When ever I back out of my parking spot or crack the wheelat low speeds, I notice a fairly load groaning sound coming from the engine compartment. My guess was that it was the power steering pump but I want to be sure so I thought I'd ask you guys! If it does sound like the power steering pump, is there a way to get this groaning to go away without full replacement?


----------



## guinnessmike (Dec 20, 2006)

I would do a quick inspection for the obvious first. Is your power steering fluid low or leaking? Have someone move the wheel from lock to lock with you head under the hood to listen where the sound is coming from (unless it only occurs when moving...which would not be too safe ;-).
Also, inspect all 4 cv joint boots?
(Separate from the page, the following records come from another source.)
(* ===== verification/StoreBackend.v ===== *)
(** * Store backend ([apps/store/backend.hpp], [sqlite_backend.cpp])

    [IStore] is the interface the store service is written against: a class of operations
    on the backend's state, with the laws its clients rely on.  [Sqlite] is the
    implementation in the repository.  The SQLite library is a parameter ([SqlEngine]): one
    operation per prepared statement, with the documented meaning of the statement as laws
    on the rows of the table ([SqlLaws]).  A [std::string_view] or [std::span] is a [view],
    [None] for one whose data pointer is null, which SQLite binds as [NULL].  The wall clock
    is an argument. *)

From Stdlib Require Import ZArith Strings.Byte Sorted Lia.
From stdpp Require Import base gmap list strings numbers sorting.
From S2P Require Import Prelude.

Local Open Scope Z_scope.

Abbreviation view := (option bytes).

(** ** Entries *)

Record Entry := mk_kv {
  e_key : bytes;
  e_value : bytes;
  e_timestamp_us : Z;
  e_ttl_s : Z;
  e_flags : Z;
}.

#[export] Instance Entry_eq_dec : EqDecision Entry.
Proof. solve_decision. Defined.

(** [expires_at], in seconds, as the column holds it. *)
Definition expires_at (ts ttl_s : Z) : Z := if 0 <? ttl_s then i64 (u64 (ts / 1000000 + ttl_s)) else 0.

(** The condition [expires_at = 0 OR expires_at > now] of the queries. *)
Definition unexpired (now_s exp : Z) : bool := (exp =? 0) || (now_s <? exp).

Definition live (now_us : Z) (e : Entry) : bool :=
  unexpired (i64 (now_us / 1000000)) (expires_at (e_timestamp_us e) (e_ttl_s e)).

(** ** Byte order of keys ([memcmp], the BINARY collation) *)

Fixpoint key_leb (a b : bytes) : bool :=
  match a, b with
  | [], _ => true
  | _ :: _, [] => false
  | x :: a, y :: b => (b2z x <? b2z y) || (b2z x =? b2z y) && key_leb a b
  end.

Definition key_ltb (a b : bytes) : bool := negb (key_leb b a).

Definition by_key (a b : Entry) : Prop := key_leb (e_key a) (e_key b) = true.
Definition by_time (a b : Entry) : Prop := e_timestamp_us a <= e_timestamp_us b.

(** [std::string_view::starts_with]. *)
Definition starts_with (key prefix : bytes) : bool := bool_decide (take (length prefix) key = prefix).

(** ** The interface *)

Class IStore (S : Type) := {
  put : Z -> view -> view -> Z -> Z -> S -> bool * S;
  get : Z -> view -> S -> option Entry;
  get_prefix : Z -> view -> Z -> S -> list Entry;
  del : view -> S -> bool * S;
  get_since : Z -> Z -> Z -> S -> list Entry;
  cleanup_expired : Z -> S -> Z * S;
}.

(** Keys SQLite compares in the documented way. *)
Definition key_ok (k : bytes) : Prop := x00 ∉ k.

(** An entry as a client may write it; the clock counts microseconds in an [int64_t]. *)
Definition entry_ok (e : Entry) : Prop :=
  key_ok (e_key e) /\ fits 63 (e_timestamp_us e) /\ fits 64 (e_ttl_s e) /\ fits 8 (e_flags e).

(** The first [n] results, 0 standing for [dflt]. *)
Definition limited {A} (dflt n : Z) (l : list A) : list A := take (Z.to_nat (if n =? 0 then dflt else n)) l.

(** What the service relies on: the backend is a finite map from keys to entries. *)
Class IStoreLaws (S : Type) `{!IStore S} := {
  contents : S -> gmap bytes Entry;
  store_ok : S -> Prop;
  contents_ok s k e : store_ok s -> contents s !! k = Some e -> e_key e = k /\ entry_ok e;
  put_law now k v ttl flags s b s' :
    store_ok s -> entry_ok (mk_kv k v now ttl flags) ->
    put now (Some k) (Some v) ttl flags s = (b, s') ->
    store_ok s' /\
    contents s' = if b then <[k := mk_kv k v now ttl flags]> (contents s) else contents s;
  put_null now ttl flags s s' b :
    store_ok s -> put now None None ttl flags s = (b, s') ->
    b = false /\ store_ok s' /\ contents s' = contents s;
  get_law now k s :
    store_ok s -> key_ok k ->
    get now (Some k) s = match contents s !! k with
                         | Some e => if live now e then Some e else None
                         | None => None
                         end;
  get_null now s : get now None s = None;
  get_prefix_law now p c n s :
    store_ok s -> key_ok (p ++ [c]) -> c <> xff -> 0 <= n < 2 ^ 31 ->
    exists l, get_prefix now (Some (p ++ [c])) n s = limited 32 n l /\
      StronglySorted by_key l /\ NoDup l /\
      (forall e, e ∈ l <-> contents s !! e_key e = Some e /\ live now e = true /\
                           starts_with (e_key e) (p ++ [c]) = true);
  get_prefix_null now n s : get_prefix now None n s = [];
  del_law k s b s' :
    store_ok s -> key_ok k -> del (Some k) s = (b, s') ->
    store_ok s' /\ b = bool_decide (is_Some (contents s !! k)) /\ contents s' = delete k (contents s);
  del_null s b s' :
    store_ok s -> del None s = (b, s') -> store_ok s' /\ b = false /\ contents s' = contents s;
  get_since_law now since n s :
    store_ok s -> 0 <= since < 2 ^ 63 -> 0 <= n < 2 ^ 31 ->
    exists l, get_since now since n s = limited 256 n l /\
      StronglySorted by_time l /\ NoDup l /\
      (forall e, e ∈ l <-> contents s !! e_key e = Some e /\ live now e = true /\
                           since < e_timestamp_us e);
  cleanup_law now s n s' :
    store_ok s -> cleanup_expired now s = (n, s') ->
    store_ok s' /\
    (forall k e, contents s' !! k = Some e <->
       contents s !! k = Some e /\
       (live now e = true \/ expires_at (e_timestamp_us e) (e_ttl_s e) <= 0)) /\
    (Z.of_nat (size (contents s)) < 2 ^ 31 ->
       n = Z.of_nat (size (contents s)) - Z.of_nat (size (contents s')));
}.
(* ===== verification/StoreHandler.v ===== *)
(** * Store service ([apps/store/handler.cpp], [store_app.cpp])

    The handler of the STORE messages: it decodes requests, calls the backend through the
    interface [IStore], answers the sender and notifies subscribers.  Messages handed to the
    core are the outputs [h_out]; the core's result of sending is ignored by the code.  The
    wall clock is constant within one request. *)

From Stdlib Require Import ZArith Strings.Byte String Sorted Lia.
From stdpp Require Import base gmap list strings numbers.
From S2P Require Import Prelude Codec Wire Signals StoreBackend.

Local Open Scope Z_scope.

Record Sub := mk_sub { sub_conn_id : Z; sub_key : bytes; sub_query_type : Z }.

(** A message for the core to send: connection, message type, payload. *)
Record out_msg := mk_out { o_conn : Z; o_type : Z; o_payload : bytes }.

Record StoreHandler (S : Type) := mk_handler {
  h_backend : S;
  h_subscriptions : list Sub;
  h_out : list out_msg;
}.
Arguments mk_handler {S}.
Arguments h_backend {S}.
Arguments h_subscriptions {S}.
Arguments h_out {S}.

(** ** Serialization *)

Definition serialize_entry (e : Entry) : bytes :=
  let key_len := u16 (Z.of_nat (length (e_key e))) in
  let value_len := u16 (Z.of_nat (length (e_value e))) in
  cenc StoreEntry_codec
    (mk_StoreEntry key_len value_len (e_timestamp_us e) (e_ttl_s e) (e_flags e) (replicate 3 x00))
  ++ take (Z.to_nat key_len) (e_key e) ++ take (Z.to_nat value_len) (e_value e).

(** [entry_count] and the entries that follow. *)
Definition shown (entries : list Entry) : nat := Nat.min (length entries) 255.

Definition serialize_entries (entries : list Entry) : bytes :=
  concat (map serialize_entry (take (shown entries) entries)).

Definition serialize_result (request_id : Z) (entries : list Entry) (status : Z) : bytes :=
  cenc StoreResultPayload_codec
    (mk_StoreResultPayload request_id (Z.of_nat (shown entries)) status (replicate 2 x00)
       (u32 (Z.of_nat (length entries))))
  ++ serialize_entries entries.

Definition serialize_notify (now : Z) (entry : Entry) (event : Z) : bytes :=
  let ts := if e_timestamp_us entry =? 0 then now else e_timestamp_us entry in
  cenc StoreNotifyPayload_codec (mk_StoreNotifyPayload event (replicate 3 x00) ts) ++ serialize_entry entry.

(** ** Parsing helpers *)

Definition extract_kv (payload : bytes) (header_sz : nat) (key_len value_len : Z) : view * view :=
  let kl := Z.to_nat key_len in
  let vl := Z.to_nat value_len in
  if bool_decide (length payload < header_sz + kl + vl)%nat then (None, None)
  else (Some (slice header_sz kl payload), Some (slice (header_sz + kl) vl payload)).

(** The key of GET, DELETE and SUBSCRIBE: a default [string_view] unless it is present. *)
Definition tail_key (raw : bytes) (header_sz : nat) (key_len : Z) : view :=
  let kl := Z.to_nat key_len in
  if (0 <? key_len) && bool_decide (header_sz + kl <= length raw)%nat then Some (slice header_sz kl raw)
  else None.

(** [string_view::empty] and its conversion to [std::string]. *)
Definition view_empty (v : view) : bool := match v with Some (_ :: _) => false | _ => true end.
Definition view_str (v : view) : bytes := default [] v.

(** ** Operations *)

Section handler.
Context {S : Type} `{!IStore S}.

Abbreviation handler := (StoreHandler S).

Definition send (conn type : Z) (payload : bytes) (h : handler) : handler :=
  mk_handler (h_backend h) (h_subscriptions h) (h_out h ++ [mk_out conn type payload]).

Definition set_backend (s : S) (h : handler) : handler := mk_handler s (h_subscriptions h) (h_out h).
Definition set_subscriptions (l : list Sub) (h : handler) : handler := mk_handler (h_backend h) l (h_out h).

Definition matches (entry : Entry) (sub : Sub) : bool :=
  if sub_query_type sub =? 0 then bool_decide (sub_key sub = e_key entry)
  else starts_with (e_key entry) (sub_key sub).

Definition notify_subscribers (now : Z) (entry : Entry) (event : Z) (h : handler) : handler :=
  fold_left (fun h sub =>
      if matches entry sub then
        send (sub_conn_id sub) MSG_TYPE_SYS_STORE_NOTIFY (serialize_notify now entry event) h
      else h)
    (h_subscriptions h) h.

Definition reply_result (conn request_id : Z) (entries : list Entry) (status : Z) (h : handler) : handler :=
  send conn MSG_TYPE_SYS_STORE_RESULT (serialize_result request_id entries status) h.

Definition on_put (now conn : Z) (raw : bytes) (h : handler) : propagation_t * handler :=
  if bool_decide (length raw < csize StorePutPayload_codec)%nat then (PROPAGATION_REJECT, h)
  else
    let p := cdec StorePutPayload_codec raw in
    if (STORE_KEY_MAX_LEN <? sp_key_len p) || (STORE_VALUE_MAX_LEN <? sp_value_len p) then (PROPAGATION_REJECT, h)
    else
      let '(key, value) := extract_kv raw (csize StorePutPayload_codec) (sp_key_len p) (sp_value_len p) in
      if view_empty key && (0 <? sp_key_len p) then (PROPAGATION_REJECT, h)
      else
        let '(ok, s) := put now key value (sp_ttl_s p) (sp_flags p) (h_backend h) in
        let h := set_backend s h in
        let h := reply_result conn (sp_request_id p) [] (if ok : bool then 0 else 2) h in
        let h := if ok then
                   notify_subscribers now
                     (mk_kv (view_str key) (view_str value) now (sp_ttl_s p) (sp_flags p)) 0 h
                 else h in
        (PROPAGATION_CONSUMED, h).

Definition on_get (now conn : Z) (raw : bytes) (h : handler) : propagation_t * handler :=
  if bool_decide (length raw < csize StoreGetPayload_codec)%nat then (PROPAGATION_REJECT, h)
  else
    let g := cdec StoreGetPayload_codec raw in
    if STORE_KEY_MAX_LEN <? sg_key_len g then (PROPAGATION_REJECT, h)
    else
      let key := tail_key raw (csize StoreGetPayload_codec) (sg_key_len g) in
      let max_results := if sg_max_results g =? 0 then 32 else sg_max_results g in
      let entries :=
        if sg_query_type g =? 0 then option_list (get now key (h_backend h))
        else if (sg_query_type g =? 1) || (sg_query_type g =? 2) then
          get_prefix now key max_results (h_backend h)
        else [] in
      let status := match entries with [] => 1 | _ => 0 end in
      (PROPAGATION_CONSUMED, reply_result conn (sg_request_id g) entries status h).

Definition on_delete (now conn : Z) (raw : bytes) (h : handler) : propagation_t * handler :=
  if bool_decide (length raw < csize StoreDeletePayload_codec)%nat then (PROPAGATION_REJECT, h)
  else
    let d := cdec StoreDeletePayload_codec raw in
    if STORE_KEY_MAX_LEN <? sd_key_len d then (PROPAGATION_REJECT, h)
    else
      let key := tail_key raw (csize StoreDeletePayload_codec) (sd_key_len d) in
      let '(existed, s) := del key (h_backend h) in
      let h := set_backend s h in
      let h := reply_result conn (sd_request_id d) [] (if existed : bool then 0 else 1) h in
      let h := if existed then notify_subscribers now (mk_kv (view_str key) [] now 0 0) 2 h else h in
      (PROPAGATION_CONSUMED, h).

Definition on_subscribe (conn : Z) (raw : bytes) (h : handler) : propagation_t * handler :=
  if bool_decide (length raw < csize StoreSubscribePayload_codec)%nat then (PROPAGATION_REJECT, h)
  else
    let b := cdec StoreSubscribePayload_codec raw in
    let key := view_str (tail_key raw (csize StoreSubscribePayload_codec) (ss_key_len b)) in
    let subs :=
      if ss_action b =? 0 then h_subscriptions h ++ [mk_sub conn key (ss_query_type b)]
      else base.filter (fun s => ~ (sub_conn_id s = conn /\ sub_key s = key)) (h_subscriptions h) in
    (PROPAGATION_CONSUMED, reply_result conn (ss_request_id b) [] 0 (set_subscriptions subs h)).

(** One round of the import loop: an entry newer than ours is written. *)
Definition import_entry (now : Z) (e : Entry) (s : S) : S :=
  let newer := match get now (Some (e_key e)) s with
               | None => true
               | Some existing => e_timestamp_us existing <? e_timestamp_us e
               end in
  if newer then (put now (Some (e_key e)) (Some (e_value e)) (e_ttl_s e) (e_flags e) s).2 else s.

Fixpoint import_entries (now : Z) (count : nat) (data : bytes) (s : S) : S :=
  match count with
  | O => s
  | Datatypes.S count =>
      if bool_decide (length data < csize StoreEntry_codec)%nat then s
      else
        let se := cdec StoreEntry_codec data in
        let data := drop (csize StoreEntry_codec) data in
        let kl := Z.to_nat (se_key_len se) in
        let vl := Z.to_nat (se_value_len se) in
        if bool_decide (length data < kl + vl)%nat then s
        else
          let e := mk_kv (take kl data) (slice kl vl data) (se_timestamp_us se) (se_ttl_s se) (se_flags se) in
          import_entries now count (drop (kl + vl) data) (import_entry now e s)
  end.

Definition sync_response (request_id : Z) (entries : list Entry) : bytes :=
  cenc StoreSyncPayload_codec
    (mk_StoreSyncPayload request_id 1 (Z.of_nat (shown entries)) (replicate 2 x00) 0)
  ++ serialize_entries entries.

Definition on_sync (now conn : Z) (raw : bytes) (h : handler) : propagation_t * handler :=
  if bool_decide (length raw < csize StoreSyncPayload_codec)%nat then (PROPAGATION_REJECT, h)
  else
    let y := cdec StoreSyncPayload_codec raw in
    if sy_sync_type y =? 0 then
      let entries := get_since now (sy_since_timestamp y) 256 (h_backend h) in
      (PROPAGATION_CONSUMED,
       send conn MSG_TYPE_SYS_STORE_SYNC (sync_response (sy_request_id y) entries) h)
    else if (sy_sync_type y =? 1) || (sy_sync_type y =? 2) then
      (PROPAGATION_CONSUMED,
       set_backend (import_entries now (Z.to_nat (sy_entry_count y))
                      (drop (csize StoreSyncPayload_codec) raw) (h_backend h)) h)
    else (PROPAGATION_CONSUMED, h).

Definition on_disconnect (id : Z) (h : handler) : handler :=
  set_subscriptions (base.filter (fun s => sub_conn_id s <> id) (h_subscriptions h)) h.

(** The message types [start] subscribes to, with their methods. *)
Definition methods : list (Z * (Z -> Z -> bytes -> handler -> propagation_t * handler)) :=
  [(MSG_TYPE_SYS_STORE_PUT, on_put); (MSG_TYPE_SYS_STORE_GET, on_get);
   (MSG_TYPE_SYS_STORE_DELETE, on_delete); (MSG_TYPE_SYS_STORE_SUBSCRIBE, fun _ => on_subscribe);
   (MSG_TYPE_SYS_STORE_SYNC, on_sync)].

(** [start] subscribes to the bus and remembers the ids; a callback's verdict is that of its
    method in the handler's current state [h]. *)
Definition start (now : Z) (h : handler) (b : SignalBus) : list Z * SignalBus :=
  fold_left (fun '(ids, b) '(type, method) =>
      let '(id, b) := subscribe type "store"
                        (fun _ ep data => (method now (ep_peer_id ep) data h).1) 128 b in
      (ids ++ [id], b))
    methods ([], b).

Definition stop (sub_ids : list Z) (b : SignalBus) : list Z * SignalBus :=
  ([], fold_left (fun b id => unsubscribe id b) sub_ids b).

(** A packet of type [type] from connection [conn]; other types reach no method. *)
Definition on_message (now conn type : Z) (raw : bytes) (h : handler) : propagation_t * handler :=
  match list_find (fun tm => tm.1 = type) methods with
  | Some (_, (_, method)) => method now conn raw h
  | None => (PROPAGATION_CONTINUE, h)
  end.

(** ** The application: packets, connection events, the clean-up thread *)

Inductive app_event :=
  | AMessage (conn type : Z) (raw : bytes)
  | AConnState (id : Z) (state : conn_state_t)
  | ACleanup.

Definition run_app_event (h : handler) (ev : Z * app_event) : handler :=
  let now := ev.1 in
  match ev.2 with
  | AMessage conn type raw => (on_message now conn type raw h).2
  | AConnState id state =>
      if bool_decide (state = STATE_CLOSED) || bool_decide (state = STATE_CLOSING) then on_disconnect id h else h
  | ACleanup => set_backend (cleanup_expired now (h_backend h)).2 h
  end.

Definition run_app (evs : list (Z * app_event)) (h : handler) : handler := fold_left run_app_event evs h.
End handler.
If it is more of a popping sound you may have a bad joint.


----------



## burhangondal (Apr 1, 2008)

its normal....i mean its not but it is for 16 years old car....u can fix it by changing the new seals on power steering high pressure lines where they fit the power steering gear box right behind the engine u will see wen u look there...u will see 3 small lines going to it.....u change them and ur problem will be gone....and ya while engine running turn ur steering all the way either to the right and left for like 5 secs and then see under the car if ur power steering is leaking if it is then U HAVE TO CHANGE THOSE SEALS if not then u r gud and can change those seals later which r gonna crack sooner or later


----------



## HuPeRcHiLd (Oct 13, 2007)

Thanks for your help!

How difficult is it to change those seals? Is it something that an average home repair person can do? I consider myself average, but to a mechanic I might be considered below average. Are the seals a unique part or can they be obtained at any parts store? Are they expensive?

Thanks again.


----------



## binford123 (Dec 21, 2008)

*Noisey Pump*

Any air that gets into the system gets pounded and makes noise. My problem was tighting the intake to the pump itself. It was sucking in air bubbles. I bet that will fix your problem.


----------



## HuPeRcHiLd (Oct 13, 2007)

Can you tell me where the pump is actually located? The Maxima isn't at home right now and I can't check.


----------



## binford123 (Dec 21, 2008)

*Pump location*

Follow the power steering fluid hoses. You will find it takes you to the bottom of the engine in unreachable places. If you can tighten the hose your in luck. I took mine out to replace it and realized the hose really needs replacing or I just tightened it. What a nice quiet car now.


----------